The Ladies Hunter Sidesaddle Under Saddle (non-jumping) class had five entries. Four wore standard plastic hardshells. In the interest of maintaining my helmet evangelist street cred, I will will only say that the helmets looked … practical. One woman had a black velvet, low-profile helmet with a fitted brown leather harness. I thought it looked just as lovely and elegant as a top hat.
It’s all what we are used to seeing. In another class, a rider had black stirrup irons. I imagine the idea was to blend,to not have the silver color stand out. However, I am so used to seeing that bit of shiny silver at the end of the rider’s leg that I don’t even notice it. The black irons drew my eye by omission. Where were her stirrups? Oh, there. I spent more time staring at her leg than I would have had she used standard stirrups.
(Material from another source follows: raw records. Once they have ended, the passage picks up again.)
(** X2: a [session_id] that is present and is not a string passes the
    validation; the request fails in [os.path.join] with a [TypeError], and
    that after the input has been downloaded: the download is the only call,
    and the response is a 500. *)
Theorem non_string_session_id_gives_500
    (data v : json) (w : World) (b k p : string) :
  py_get data "session_id" (JStr "default") = Returned v ->
  (forall s, v <> JStr s) ->
  In (Download b k p (Returned tt)) (calls (final (Returned data) w)) ->
  exists e,
    fspath v = Raised e
    /\ exn_class e = "TypeError"
    /\ response (Returned data) w = Returned (error_response e)
    /\ calls (final (Returned data) w) = [Download b k p (Returned tt)].
Proof.
  intros Hv Hns Hin.
  destruct (serve_protocol (Returned data) w)
    as [Hnil | (data' & i & o & sidv & ib & ik & ob & op & resp & Hd & _ & _
                & Hs & _ & _ & _ & _ & Hr & Hp)].
  - rewrite Hnil in Hin. destruct Hin.
  - injection Hd as <-. rewrite Hv in Hs. injection Hs as <-.
    rewrite calls_of_history. apply in_history in Hin.
    remember (history (Returned data) w) as h eqn:Eh.
    destruct Hp; try (subst v; now elim (Hns sdir)).
    + history_cases; discriminate.
    + history_cases. injection Hin as <- <- <-.
      exists e. split; [assumption|]. split; [|split; [exact Hr|reflexivity]].
      destruct v; cbn in H; try (now injection H as <-).
      discriminate.
Qed.

(** X3: an upload that raises ends the request: the response is the 500
    built from that exception and the failed upload is the last call, so the
    files listed after it are not uploaded, the uploads made before it stay,
    and the cleanup does not run. *)
Theorem upload_failure_ends_request
    (loaded : outcome json) (w : World) (p b k : string) (e : Exn) :
  In (Upload p b k (Raised e)) (calls (final loaded w)) ->
  response loaded w = Returned (error_response e)
  /\ hd_error (calls (final loaded w)) = Some (Upload p b k (Raised e)).
Proof.
  intros Hin.
  destruct (serve_protocol loaded w)
    as [Hnil | (data & i & o & sidv & ib & ik & ob & op & resp & _ & _ & _
                & _ & _ & _ & _ & _ & Hr & Hp)].
  - rewrite Hnil in Hin. destruct Hin.
  - rewrite calls_of_history. apply in_history in Hin.
    remember (history loaded w) as h eqn:Eh.
    destruct Hp;
      try match goal with Hc : cleanup_history _ _ _ |- _ => destruct Hc end;
      history_cases; try discriminate.
    unfold upload_call in Hin. injection Hin as <- <- <- <-.
    split; [exact Hr|].
    rewrite !rev_app_distr. reflexivity.
Qed.

(** X4: nothing is uploaded unless the tool has returned with exit code 0:
    every upload of a request comes with a subprocess call that returned 0. *)
Theorem uploads_only_after_tool_success
    (loaded : outcome json) (w : World) (p b k : string) (r : outcome unit) :
  In (Upload p b k r) (calls (final loaded w)) ->
  exists cmd cp,
    In (Run cmd (Returned cp)) (calls (final loaded w))
    /\ returncode cp = 0%Z.
Proof.
  intros Hin.
  destruct (serve_protocol loaded w)
    as [Hnil | (data & i & o & sidv & ib & ik & ob & op & resp & _ & _ & _
                & _ & _ & _ & _ & _ & Hr & Hp)].
  - rewrite Hnil in Hin. destruct Hin.
  - apply in_history in Hin.
    assert (G : exists cmd cp,
               In (Run cmd (Returned cp)) (history loaded w)
               /\ returncode cp = 0%Z).
    { remember (history loaded w) as h eqn:Eh.
      destruct Hp;
        try match goal with Hc : cleanup_history _ _ _ |- _ => destruct Hc end;
        history_cases; try discriminate;
        do 2 eexists; (split; [|eassumption]); cbn; auto. }
    destruct G as (cmd & cp & G & Hc). exists cmd, cp.
    split; [now apply in_history | exact Hc].
Qed.

(** X5: what is uploaded is a file of the listing, and it goes to the bucket
    of [output_s3_prefix] under the key
    [<prefix without trailing separators>/<session_id>/<filename>]; the local
    file is the one of that name in the listed directory. *)
Theorem uploads_go_under_output_prefix
    (data o : json) (w : World) (ob op sid p b k : string) (r : outcome unit) :
  py_get data "output_s3_prefix" JNull = Returned o ->
  parse_s3_uri o = Returned (ob, op) ->
  py_get data "session_id" (JStr "default") = Returned (JStr sid) ->
  In (Upload p b k r) (calls (final (Returned data) w)) ->
  b = ob
  /\ exists dir names name,
       In (Listdir dir (Returned names)) (calls (final (Returned data) w))
       /\ In name names
       /\ p = Py.os_path_join dir [name]
       /\ k = Py.str_rstrip "/" op ++ "/" ++ sid ++ "/" ++ name.
Proof.
  intros Ho Hpo Hs Hin.
  destruct (serve_protocol (Returned data) w)
    as [Hnil | (data' & i & o' & sidv & ib & ik & ob' & op' & resp & Hd & _
                & Ho' & Hs' & _ & _ & _ & Hpo' & Hr & Hp)].
  - rewrite Hnil in Hin. destruct Hin.
  - injection Hd as <-.
    rewrite Ho in Ho'. injection Ho' as <-.
    rewrite Hpo in Hpo'. injection Hpo' as <- <-.
    rewrite Hs in Hs'. injection Hs' as <-.
    apply in_history in Hin.
    assert (G : b = ob
                /\ exists dir names name,
                     In (Listdir dir (Returned names))
                        (history (Returned data) w)
                     /\ In name names
                     /\ p = Py.os_path_join dir [name]
                     /\ k = Py.str_rstrip "/" op ++ "/" ++ sid ++ "/" ++ name).
    { remember (history (Returned data) w) as h eqn:Eh.
      destruct Hp;
        try match goal with Hc : cleanup_history _ _ _ |- _ => destruct Hc end;
        history_cases; try discriminate;
        match goal with Hj : JStr _ = JStr _ |- _ => injection Hj as <- end;
        unfold upload_call in Hin; injection Hin as <- <- <- _;
        (split; [reflexivity|]);
        eexists; eexists; eexists;
        (split; [cbn; eauto 8|]);
        (split; [|split; reflexivity]);
        first [ eassumption
              | apply in_or_app; left; eassumption
              | apply in_or_app; right; now left ]. }
    destruct G as (-> & dir & names & name & G & Hn & -> & ->).
    split; [reflexivity|]. exists dir, names, name.
    split; [now apply in_history|]. auto.
Qed.

(** X6: the cleanup runs on success only: a request that called [os.remove]
    or [shutil.rmtree] is answered 200 and all its uploads returned. *)
Theorem deletions_only_on_success
    (loaded : outcome json) (w : World) (p : string) (r : outcome unit) :
  In (Remove p r) (calls (final loaded w))
  \/ In (Rmtree p r) (calls (final loaded w)) ->
  status loaded w = 200%Z
  /\ forall p' b k r',
       In (Upload p' b k r') (calls (final loaded w)) -> r' = Returned tt.
Proof.
  intros Hin.
  destruct (serve_protocol loaded w)
    as [Hnil | (data & i & o & sidv & ib & ik & ob & op & resp & _ & _ & _
                & _ & _ & _ & _ & _ & Hr & Hp)].
  - rewrite Hnil in Hin. destruct Hin as [[] | []].
  - unfold status. rewrite Hr.
    assert (G : snd resp = 200%Z
                /\ forall p' b k r',
                     In (Upload p' b k r') (history loaded w) ->
                     r' = Returned tt).
    { rewrite !in_history in Hin.
      remember (history loaded w) as h eqn:Eh.
      destruct Hp;
        try solve [destruct Hin as [Hin | Hin];
                   history_cases; discriminate].
      split; [reflexivity|].
      intros p' b k r' Hu.
      match goal with Hc : cleanup_history _ _ _ |- _ => destruct Hc end;
        history_cases; try discriminate;
        unfold upload_call in Hu; now injection Hu. }
    destruct G as [G1 G2]. destruct resp as [body code]. split; [exact G1|].
    intros p' b k r' Hu. apply in_history in Hu. eauto.
Qed.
Similar tricks have been used for helmet harnesses. Clear plastic is supposed to be invisible, but sparkles in the light. Black straps are too much of one color in one place. Nylon is too sporty for traditional turnout. Simple brown leather straps fade into the background of all the other tack draped around the horse. In addition, her harness fit. It didn’t hang under her chin like a third jowl.
Progress doesn’t have to be ugly.
As I have said before, I love awards ceremonies, watching as well as riding in. For the Penn National classes, a friend with whom I used to show sidesaddle was the presenter. Cool.
5 thoughts on “Elegance Evolves”
While the top hats do look elegant, there is ever so much more to be said in favor of the safety of a well-fitted helmet and harness. On the other hand, I draw the line at the bling that is currently in fashion. Rhinestone-studded stirrups and helmets? Thank you, no. Understated elegance is the way to go.
Elegance, yes. Bling, no. I wasn’t even aware that such things were being allowed – unless it’s a costume class.
Bling started about the time the skunk-stripe helmet became fashionable (it was expensive in the extreme, and therefore fashionable). The pony riders who bought the helmets thought they were boring and unsightly (which they were) and so started ornamenting them with rhinestones over the stripe. At one point, they were using Swarovski crystals and the asking price was around $450 for a custom pattern (on top of the $450 for the helmet!).
The dressage queens went from subtle crystal work on browbands to patterns on saddle pads to rhinestone studded stirrups and bit rings.
The jumpers are now using those ridiculous flymasks for rhinestone patterns.
Personally, I think that anything that detracts from the horse’s gleaming coat and performance is out of place. A spit-polished turn-out should be enough.
Gotta agree with you there.
I can live with skunk stripe accents in national colors during the Olympics. Elsewhere, not so much.